Input material below:

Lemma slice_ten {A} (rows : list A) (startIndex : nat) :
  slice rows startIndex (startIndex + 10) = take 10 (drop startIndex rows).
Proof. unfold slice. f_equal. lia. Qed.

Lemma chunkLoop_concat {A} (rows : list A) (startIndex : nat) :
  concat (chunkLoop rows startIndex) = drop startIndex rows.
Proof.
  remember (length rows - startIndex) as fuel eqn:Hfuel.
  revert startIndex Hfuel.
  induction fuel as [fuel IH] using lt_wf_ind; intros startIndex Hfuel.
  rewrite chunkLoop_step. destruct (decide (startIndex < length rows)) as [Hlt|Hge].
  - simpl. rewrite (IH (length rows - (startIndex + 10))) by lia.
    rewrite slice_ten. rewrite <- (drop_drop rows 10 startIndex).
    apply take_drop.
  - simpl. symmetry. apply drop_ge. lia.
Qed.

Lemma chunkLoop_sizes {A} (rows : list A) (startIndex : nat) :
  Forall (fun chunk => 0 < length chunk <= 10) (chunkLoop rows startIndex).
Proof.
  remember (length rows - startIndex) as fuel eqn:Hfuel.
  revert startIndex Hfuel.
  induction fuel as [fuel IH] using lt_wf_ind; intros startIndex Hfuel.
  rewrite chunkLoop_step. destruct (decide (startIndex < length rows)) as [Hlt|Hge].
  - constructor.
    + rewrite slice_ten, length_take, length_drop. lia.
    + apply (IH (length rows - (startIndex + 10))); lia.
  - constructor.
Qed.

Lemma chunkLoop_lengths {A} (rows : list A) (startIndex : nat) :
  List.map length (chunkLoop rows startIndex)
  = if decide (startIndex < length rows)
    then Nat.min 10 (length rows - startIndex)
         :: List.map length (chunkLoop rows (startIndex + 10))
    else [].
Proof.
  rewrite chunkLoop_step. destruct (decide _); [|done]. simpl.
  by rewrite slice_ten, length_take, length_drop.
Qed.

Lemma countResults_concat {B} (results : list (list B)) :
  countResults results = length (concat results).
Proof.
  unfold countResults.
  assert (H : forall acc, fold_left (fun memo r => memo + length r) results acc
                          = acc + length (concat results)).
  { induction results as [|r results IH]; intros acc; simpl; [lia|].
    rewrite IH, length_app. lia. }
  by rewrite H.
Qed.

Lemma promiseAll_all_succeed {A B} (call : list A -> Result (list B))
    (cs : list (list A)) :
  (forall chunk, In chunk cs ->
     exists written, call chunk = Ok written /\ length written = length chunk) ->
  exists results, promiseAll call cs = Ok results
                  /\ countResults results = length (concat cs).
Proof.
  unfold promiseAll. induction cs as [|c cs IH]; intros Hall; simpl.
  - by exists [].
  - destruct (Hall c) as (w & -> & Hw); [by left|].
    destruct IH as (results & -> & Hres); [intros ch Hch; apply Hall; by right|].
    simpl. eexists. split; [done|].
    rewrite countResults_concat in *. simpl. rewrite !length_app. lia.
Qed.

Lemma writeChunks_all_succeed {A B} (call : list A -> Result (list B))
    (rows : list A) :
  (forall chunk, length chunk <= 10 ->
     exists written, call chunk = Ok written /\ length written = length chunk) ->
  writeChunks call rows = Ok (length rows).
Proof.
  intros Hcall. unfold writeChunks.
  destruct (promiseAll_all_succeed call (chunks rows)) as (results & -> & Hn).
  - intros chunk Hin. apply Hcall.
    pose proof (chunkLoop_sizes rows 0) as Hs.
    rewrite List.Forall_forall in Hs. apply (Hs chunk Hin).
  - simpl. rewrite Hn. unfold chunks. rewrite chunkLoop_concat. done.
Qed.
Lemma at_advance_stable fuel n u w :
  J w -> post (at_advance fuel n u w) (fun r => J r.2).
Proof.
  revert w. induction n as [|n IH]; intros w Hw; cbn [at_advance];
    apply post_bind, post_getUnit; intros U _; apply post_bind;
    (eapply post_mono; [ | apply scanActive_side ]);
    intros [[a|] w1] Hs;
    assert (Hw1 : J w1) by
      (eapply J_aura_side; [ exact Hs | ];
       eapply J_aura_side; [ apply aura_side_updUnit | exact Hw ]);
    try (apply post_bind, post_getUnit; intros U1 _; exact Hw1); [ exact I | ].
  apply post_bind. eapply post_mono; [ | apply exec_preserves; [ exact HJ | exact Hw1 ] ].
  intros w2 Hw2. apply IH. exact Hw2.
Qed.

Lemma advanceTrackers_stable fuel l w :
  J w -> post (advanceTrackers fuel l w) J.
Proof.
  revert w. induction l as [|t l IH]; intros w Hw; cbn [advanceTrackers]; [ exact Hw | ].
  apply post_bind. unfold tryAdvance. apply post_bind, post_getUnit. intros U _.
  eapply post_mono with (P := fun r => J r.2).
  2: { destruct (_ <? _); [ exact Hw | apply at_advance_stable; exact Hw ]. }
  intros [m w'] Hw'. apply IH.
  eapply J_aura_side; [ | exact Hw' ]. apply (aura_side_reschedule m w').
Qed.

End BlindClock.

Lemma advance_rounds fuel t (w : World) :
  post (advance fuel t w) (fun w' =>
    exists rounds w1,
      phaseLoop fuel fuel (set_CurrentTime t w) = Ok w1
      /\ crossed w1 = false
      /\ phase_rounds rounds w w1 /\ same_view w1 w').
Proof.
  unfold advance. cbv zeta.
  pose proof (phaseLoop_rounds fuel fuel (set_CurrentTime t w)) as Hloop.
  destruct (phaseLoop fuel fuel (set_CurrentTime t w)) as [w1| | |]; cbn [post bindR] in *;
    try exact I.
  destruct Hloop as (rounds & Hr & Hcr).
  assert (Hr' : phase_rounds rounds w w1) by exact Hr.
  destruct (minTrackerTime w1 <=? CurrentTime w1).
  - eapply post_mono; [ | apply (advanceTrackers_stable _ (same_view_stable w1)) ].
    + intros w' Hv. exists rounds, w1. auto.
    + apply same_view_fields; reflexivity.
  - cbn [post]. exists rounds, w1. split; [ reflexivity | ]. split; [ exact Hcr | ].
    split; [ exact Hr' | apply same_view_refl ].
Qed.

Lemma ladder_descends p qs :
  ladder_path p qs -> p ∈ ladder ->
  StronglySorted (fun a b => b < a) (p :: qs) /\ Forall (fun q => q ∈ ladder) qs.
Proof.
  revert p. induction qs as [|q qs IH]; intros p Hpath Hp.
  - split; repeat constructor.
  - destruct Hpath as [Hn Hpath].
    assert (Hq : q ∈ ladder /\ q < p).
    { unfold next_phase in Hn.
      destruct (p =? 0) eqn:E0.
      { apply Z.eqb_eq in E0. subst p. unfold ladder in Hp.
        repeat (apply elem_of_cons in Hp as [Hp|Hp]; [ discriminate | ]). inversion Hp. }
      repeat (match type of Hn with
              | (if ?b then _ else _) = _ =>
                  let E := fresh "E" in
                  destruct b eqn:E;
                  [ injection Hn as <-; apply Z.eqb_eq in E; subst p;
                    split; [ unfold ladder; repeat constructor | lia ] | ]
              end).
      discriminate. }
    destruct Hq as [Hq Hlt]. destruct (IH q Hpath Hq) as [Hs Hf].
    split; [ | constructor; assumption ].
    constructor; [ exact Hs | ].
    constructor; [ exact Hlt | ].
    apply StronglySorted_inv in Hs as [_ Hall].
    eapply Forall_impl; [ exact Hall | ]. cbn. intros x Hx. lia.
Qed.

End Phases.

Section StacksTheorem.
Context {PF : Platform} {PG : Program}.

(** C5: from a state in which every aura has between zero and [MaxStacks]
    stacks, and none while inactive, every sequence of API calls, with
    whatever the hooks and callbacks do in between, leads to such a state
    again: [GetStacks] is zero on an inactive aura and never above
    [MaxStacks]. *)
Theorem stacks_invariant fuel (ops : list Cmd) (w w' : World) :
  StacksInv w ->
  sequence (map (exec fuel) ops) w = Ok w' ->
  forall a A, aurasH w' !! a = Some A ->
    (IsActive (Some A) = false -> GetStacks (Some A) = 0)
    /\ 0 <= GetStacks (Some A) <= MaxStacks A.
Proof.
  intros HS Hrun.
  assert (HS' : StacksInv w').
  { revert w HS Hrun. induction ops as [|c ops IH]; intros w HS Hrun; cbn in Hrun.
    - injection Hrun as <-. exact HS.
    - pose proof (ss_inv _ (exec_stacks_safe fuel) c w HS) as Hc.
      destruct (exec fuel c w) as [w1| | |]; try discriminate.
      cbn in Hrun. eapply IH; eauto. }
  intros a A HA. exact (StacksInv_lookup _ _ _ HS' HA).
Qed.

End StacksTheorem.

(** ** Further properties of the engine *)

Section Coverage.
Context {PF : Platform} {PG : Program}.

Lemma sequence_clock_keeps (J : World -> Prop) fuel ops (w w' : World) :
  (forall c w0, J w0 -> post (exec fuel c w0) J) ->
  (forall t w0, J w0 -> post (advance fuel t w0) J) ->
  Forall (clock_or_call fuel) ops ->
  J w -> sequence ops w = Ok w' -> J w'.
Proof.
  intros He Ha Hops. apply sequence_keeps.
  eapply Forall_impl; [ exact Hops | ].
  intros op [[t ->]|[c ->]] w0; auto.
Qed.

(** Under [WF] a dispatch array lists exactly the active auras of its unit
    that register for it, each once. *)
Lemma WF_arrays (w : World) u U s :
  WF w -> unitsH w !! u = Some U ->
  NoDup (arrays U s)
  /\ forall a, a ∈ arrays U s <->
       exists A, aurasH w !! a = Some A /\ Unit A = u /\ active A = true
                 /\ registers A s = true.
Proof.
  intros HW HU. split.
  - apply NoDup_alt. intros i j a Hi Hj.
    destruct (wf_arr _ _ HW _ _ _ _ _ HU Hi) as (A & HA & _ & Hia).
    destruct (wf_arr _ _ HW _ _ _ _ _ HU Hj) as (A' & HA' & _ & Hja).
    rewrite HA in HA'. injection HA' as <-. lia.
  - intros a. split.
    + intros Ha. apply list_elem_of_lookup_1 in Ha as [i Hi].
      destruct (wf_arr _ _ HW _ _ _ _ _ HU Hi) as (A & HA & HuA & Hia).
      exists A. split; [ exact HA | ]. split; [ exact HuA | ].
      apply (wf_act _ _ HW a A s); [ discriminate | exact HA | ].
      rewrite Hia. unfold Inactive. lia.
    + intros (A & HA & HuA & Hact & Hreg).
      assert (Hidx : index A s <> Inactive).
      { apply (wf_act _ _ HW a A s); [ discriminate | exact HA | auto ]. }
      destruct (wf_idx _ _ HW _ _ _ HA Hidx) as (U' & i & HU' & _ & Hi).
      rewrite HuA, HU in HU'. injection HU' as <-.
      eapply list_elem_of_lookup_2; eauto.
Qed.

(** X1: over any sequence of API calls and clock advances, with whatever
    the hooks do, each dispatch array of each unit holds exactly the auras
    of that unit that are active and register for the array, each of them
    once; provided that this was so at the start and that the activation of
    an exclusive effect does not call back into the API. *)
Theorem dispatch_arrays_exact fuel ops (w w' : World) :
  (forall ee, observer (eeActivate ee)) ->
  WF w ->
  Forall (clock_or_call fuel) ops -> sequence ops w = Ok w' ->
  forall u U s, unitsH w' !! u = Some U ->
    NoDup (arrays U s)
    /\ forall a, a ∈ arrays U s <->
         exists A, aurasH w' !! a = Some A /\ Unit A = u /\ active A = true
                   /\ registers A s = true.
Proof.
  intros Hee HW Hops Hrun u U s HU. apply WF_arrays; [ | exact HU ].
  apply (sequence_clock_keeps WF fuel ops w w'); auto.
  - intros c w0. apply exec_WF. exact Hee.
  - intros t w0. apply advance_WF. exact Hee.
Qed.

End of Input material.
Input material below:

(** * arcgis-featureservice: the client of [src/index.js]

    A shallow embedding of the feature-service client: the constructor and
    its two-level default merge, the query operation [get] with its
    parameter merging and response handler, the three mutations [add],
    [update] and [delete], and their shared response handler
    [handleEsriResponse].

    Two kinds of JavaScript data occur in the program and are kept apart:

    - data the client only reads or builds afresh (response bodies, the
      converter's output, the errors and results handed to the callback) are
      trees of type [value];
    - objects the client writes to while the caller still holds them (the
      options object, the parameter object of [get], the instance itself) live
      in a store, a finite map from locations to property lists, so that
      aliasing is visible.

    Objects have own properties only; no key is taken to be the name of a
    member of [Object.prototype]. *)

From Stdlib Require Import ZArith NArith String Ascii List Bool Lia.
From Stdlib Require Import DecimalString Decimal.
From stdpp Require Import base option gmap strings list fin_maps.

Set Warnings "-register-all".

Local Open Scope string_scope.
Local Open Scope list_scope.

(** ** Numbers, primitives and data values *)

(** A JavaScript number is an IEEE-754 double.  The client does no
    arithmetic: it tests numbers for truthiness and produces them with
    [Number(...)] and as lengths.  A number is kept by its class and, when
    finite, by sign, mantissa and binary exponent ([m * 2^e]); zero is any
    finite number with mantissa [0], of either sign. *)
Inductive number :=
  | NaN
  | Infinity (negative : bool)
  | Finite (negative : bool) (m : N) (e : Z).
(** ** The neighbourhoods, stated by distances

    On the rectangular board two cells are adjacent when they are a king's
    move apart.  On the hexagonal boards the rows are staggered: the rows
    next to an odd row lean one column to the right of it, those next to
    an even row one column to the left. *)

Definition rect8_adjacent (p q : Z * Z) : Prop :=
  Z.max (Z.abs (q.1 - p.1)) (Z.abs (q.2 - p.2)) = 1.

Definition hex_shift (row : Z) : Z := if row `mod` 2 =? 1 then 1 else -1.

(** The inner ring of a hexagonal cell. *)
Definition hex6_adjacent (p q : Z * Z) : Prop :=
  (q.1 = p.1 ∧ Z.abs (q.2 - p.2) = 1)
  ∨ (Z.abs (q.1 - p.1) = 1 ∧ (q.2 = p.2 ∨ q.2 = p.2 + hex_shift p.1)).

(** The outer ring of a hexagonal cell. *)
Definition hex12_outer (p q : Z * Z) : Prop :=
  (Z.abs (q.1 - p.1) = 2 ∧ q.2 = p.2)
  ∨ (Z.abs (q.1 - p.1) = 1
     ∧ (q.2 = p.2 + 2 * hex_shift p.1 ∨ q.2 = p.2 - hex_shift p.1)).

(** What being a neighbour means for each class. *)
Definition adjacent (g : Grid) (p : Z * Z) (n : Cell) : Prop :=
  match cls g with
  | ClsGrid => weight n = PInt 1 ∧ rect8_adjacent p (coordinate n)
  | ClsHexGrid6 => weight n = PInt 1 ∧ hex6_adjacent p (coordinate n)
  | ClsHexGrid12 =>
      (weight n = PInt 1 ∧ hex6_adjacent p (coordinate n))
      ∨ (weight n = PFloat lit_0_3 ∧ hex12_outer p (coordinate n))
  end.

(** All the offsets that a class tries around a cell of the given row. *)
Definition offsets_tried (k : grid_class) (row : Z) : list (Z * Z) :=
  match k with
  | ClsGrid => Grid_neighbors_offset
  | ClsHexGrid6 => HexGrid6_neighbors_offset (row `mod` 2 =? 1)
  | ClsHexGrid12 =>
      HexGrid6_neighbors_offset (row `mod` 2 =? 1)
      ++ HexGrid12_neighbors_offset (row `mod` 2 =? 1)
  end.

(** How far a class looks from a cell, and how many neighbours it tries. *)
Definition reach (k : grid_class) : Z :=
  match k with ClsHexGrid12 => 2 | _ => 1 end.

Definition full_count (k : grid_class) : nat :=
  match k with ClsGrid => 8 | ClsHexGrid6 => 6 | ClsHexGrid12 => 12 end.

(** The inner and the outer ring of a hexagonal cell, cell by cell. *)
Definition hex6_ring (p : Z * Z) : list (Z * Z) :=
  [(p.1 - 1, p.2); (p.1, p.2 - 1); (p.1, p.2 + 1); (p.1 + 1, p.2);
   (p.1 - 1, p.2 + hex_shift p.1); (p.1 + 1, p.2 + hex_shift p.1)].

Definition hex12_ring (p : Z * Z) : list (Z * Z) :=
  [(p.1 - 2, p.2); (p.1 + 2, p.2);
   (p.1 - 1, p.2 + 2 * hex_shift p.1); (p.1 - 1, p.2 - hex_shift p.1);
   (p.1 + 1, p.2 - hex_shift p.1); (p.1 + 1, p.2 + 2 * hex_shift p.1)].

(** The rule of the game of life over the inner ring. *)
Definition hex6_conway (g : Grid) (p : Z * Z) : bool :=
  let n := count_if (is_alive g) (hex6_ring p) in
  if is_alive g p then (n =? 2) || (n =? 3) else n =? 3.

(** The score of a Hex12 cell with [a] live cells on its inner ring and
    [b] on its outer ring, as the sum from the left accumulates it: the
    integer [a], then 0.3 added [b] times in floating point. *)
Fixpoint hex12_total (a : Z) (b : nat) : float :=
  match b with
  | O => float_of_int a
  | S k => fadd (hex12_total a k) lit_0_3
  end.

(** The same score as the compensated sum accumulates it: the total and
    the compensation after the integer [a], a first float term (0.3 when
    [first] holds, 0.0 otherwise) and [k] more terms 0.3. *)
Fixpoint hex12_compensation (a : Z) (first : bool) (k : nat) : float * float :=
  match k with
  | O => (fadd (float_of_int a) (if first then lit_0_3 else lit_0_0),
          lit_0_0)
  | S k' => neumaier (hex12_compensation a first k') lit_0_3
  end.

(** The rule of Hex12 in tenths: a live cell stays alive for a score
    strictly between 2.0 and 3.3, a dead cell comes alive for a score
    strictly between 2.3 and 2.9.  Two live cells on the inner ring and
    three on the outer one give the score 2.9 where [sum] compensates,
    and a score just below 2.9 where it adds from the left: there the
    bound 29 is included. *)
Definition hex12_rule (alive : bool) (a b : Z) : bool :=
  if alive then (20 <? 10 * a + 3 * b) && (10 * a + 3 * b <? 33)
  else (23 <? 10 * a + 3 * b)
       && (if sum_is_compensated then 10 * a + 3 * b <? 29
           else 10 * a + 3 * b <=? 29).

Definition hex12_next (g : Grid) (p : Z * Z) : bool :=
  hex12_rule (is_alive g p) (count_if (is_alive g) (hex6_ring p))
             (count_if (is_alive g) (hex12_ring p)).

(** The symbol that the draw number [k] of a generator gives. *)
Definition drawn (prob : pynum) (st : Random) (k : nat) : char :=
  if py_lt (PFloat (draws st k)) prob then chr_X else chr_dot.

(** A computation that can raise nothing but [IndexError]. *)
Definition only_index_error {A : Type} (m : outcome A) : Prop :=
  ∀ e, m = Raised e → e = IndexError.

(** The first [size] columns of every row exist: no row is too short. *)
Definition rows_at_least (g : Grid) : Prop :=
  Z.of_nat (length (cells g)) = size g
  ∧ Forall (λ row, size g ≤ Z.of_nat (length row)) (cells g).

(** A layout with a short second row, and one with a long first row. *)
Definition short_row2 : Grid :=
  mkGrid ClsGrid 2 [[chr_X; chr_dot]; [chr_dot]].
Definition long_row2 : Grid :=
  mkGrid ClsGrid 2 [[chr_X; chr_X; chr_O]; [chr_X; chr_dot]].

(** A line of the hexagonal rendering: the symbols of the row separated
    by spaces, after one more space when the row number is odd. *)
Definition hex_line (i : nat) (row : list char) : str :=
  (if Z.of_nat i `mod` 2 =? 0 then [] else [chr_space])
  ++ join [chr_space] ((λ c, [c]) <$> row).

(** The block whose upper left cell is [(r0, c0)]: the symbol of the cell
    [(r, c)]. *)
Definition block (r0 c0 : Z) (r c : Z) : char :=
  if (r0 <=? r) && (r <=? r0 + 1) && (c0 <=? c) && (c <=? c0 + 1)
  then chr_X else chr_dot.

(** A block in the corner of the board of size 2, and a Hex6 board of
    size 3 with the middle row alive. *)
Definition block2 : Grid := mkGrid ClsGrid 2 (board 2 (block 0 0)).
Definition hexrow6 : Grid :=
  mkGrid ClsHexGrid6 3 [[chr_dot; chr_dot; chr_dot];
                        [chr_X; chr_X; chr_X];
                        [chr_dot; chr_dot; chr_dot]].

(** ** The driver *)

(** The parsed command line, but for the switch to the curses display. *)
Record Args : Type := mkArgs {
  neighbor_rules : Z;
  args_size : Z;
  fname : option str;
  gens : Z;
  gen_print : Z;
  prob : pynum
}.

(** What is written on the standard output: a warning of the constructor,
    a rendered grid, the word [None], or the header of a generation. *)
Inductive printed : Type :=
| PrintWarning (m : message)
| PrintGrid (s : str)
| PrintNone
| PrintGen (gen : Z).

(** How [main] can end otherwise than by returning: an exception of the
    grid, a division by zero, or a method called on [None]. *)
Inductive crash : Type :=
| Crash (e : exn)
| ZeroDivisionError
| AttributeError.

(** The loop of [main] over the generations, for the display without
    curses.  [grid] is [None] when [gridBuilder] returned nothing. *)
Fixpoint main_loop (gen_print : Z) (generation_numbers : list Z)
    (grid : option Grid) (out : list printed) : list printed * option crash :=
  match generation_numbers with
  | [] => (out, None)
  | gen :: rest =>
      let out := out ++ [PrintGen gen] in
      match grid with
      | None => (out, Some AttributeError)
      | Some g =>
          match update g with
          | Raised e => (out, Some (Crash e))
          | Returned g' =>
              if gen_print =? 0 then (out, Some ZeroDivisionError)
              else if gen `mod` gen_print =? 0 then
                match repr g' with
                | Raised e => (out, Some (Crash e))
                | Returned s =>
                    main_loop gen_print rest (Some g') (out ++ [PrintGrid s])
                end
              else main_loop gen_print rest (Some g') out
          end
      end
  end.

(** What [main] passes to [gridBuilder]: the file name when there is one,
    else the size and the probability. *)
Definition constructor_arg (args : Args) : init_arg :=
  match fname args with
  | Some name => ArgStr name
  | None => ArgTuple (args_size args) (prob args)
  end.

End of Input material.

__Activity__: Your task is to restate, word for word, only those lines above that fall between the line holding "Lemma WF_arrays (w" and the line holding "once; provided that", inclusive.

__Output of the task__:
Lemma WF_arrays (w : World) u U s :
  WF w -> unitsH w !! u = Some U ->
  NoDup (arrays U s)
  /\ forall a, a ∈ arrays U s <->
       exists A, aurasH w !! a = Some A /\ Unit A = u /\ active A = true
                 /\ registers A s = true.
Proof.
  intros HW HU. split.
  - apply NoDup_alt. intros i j a Hi Hj.
    destruct (wf_arr _ _ HW _ _ _ _ _ HU Hi) as (A & HA & _ & Hia).
    destruct (wf_arr _ _ HW _ _ _ _ _ HU Hj) as (A' & HA' & _ & Hja).
    rewrite HA in HA'. injection HA' as <-. lia.
  - intros a. split.
    + intros Ha. apply list_elem_of_lookup_1 in Ha as [i Hi].
      destruct (wf_arr _ _ HW _ _ _ _ _ HU Hi) as (A & HA & HuA & Hia).
      exists A. split; [ exact HA | ]. split; [ exact HuA | ].
      apply (wf_act _ _ HW a A s); [ discriminate | exact HA | ].
      rewrite Hia. unfold Inactive. lia.
    + intros (A & HA & HuA & Hact & Hreg).
      assert (Hidx : index A s <> Inactive).
      { apply (wf_act _ _ HW a A s); [ discriminate | exact HA | auto ]. }
      destruct (wf_idx _ _ HW _ _ _ HA Hidx) as (U' & i & HU' & _ & Hi).
      rewrite HuA, HU in HU'. injection HU' as <-.
      eapply list_elem_of_lookup_2; eauto.
Qed.

(** X1: over any sequence of API calls and clock advances, with whatever
    the hooks do, each dispatch array of each unit holds exactly the auras
    of that unit that are active and register for the array, each of them
    once; provided that this was so at the start and that the activation of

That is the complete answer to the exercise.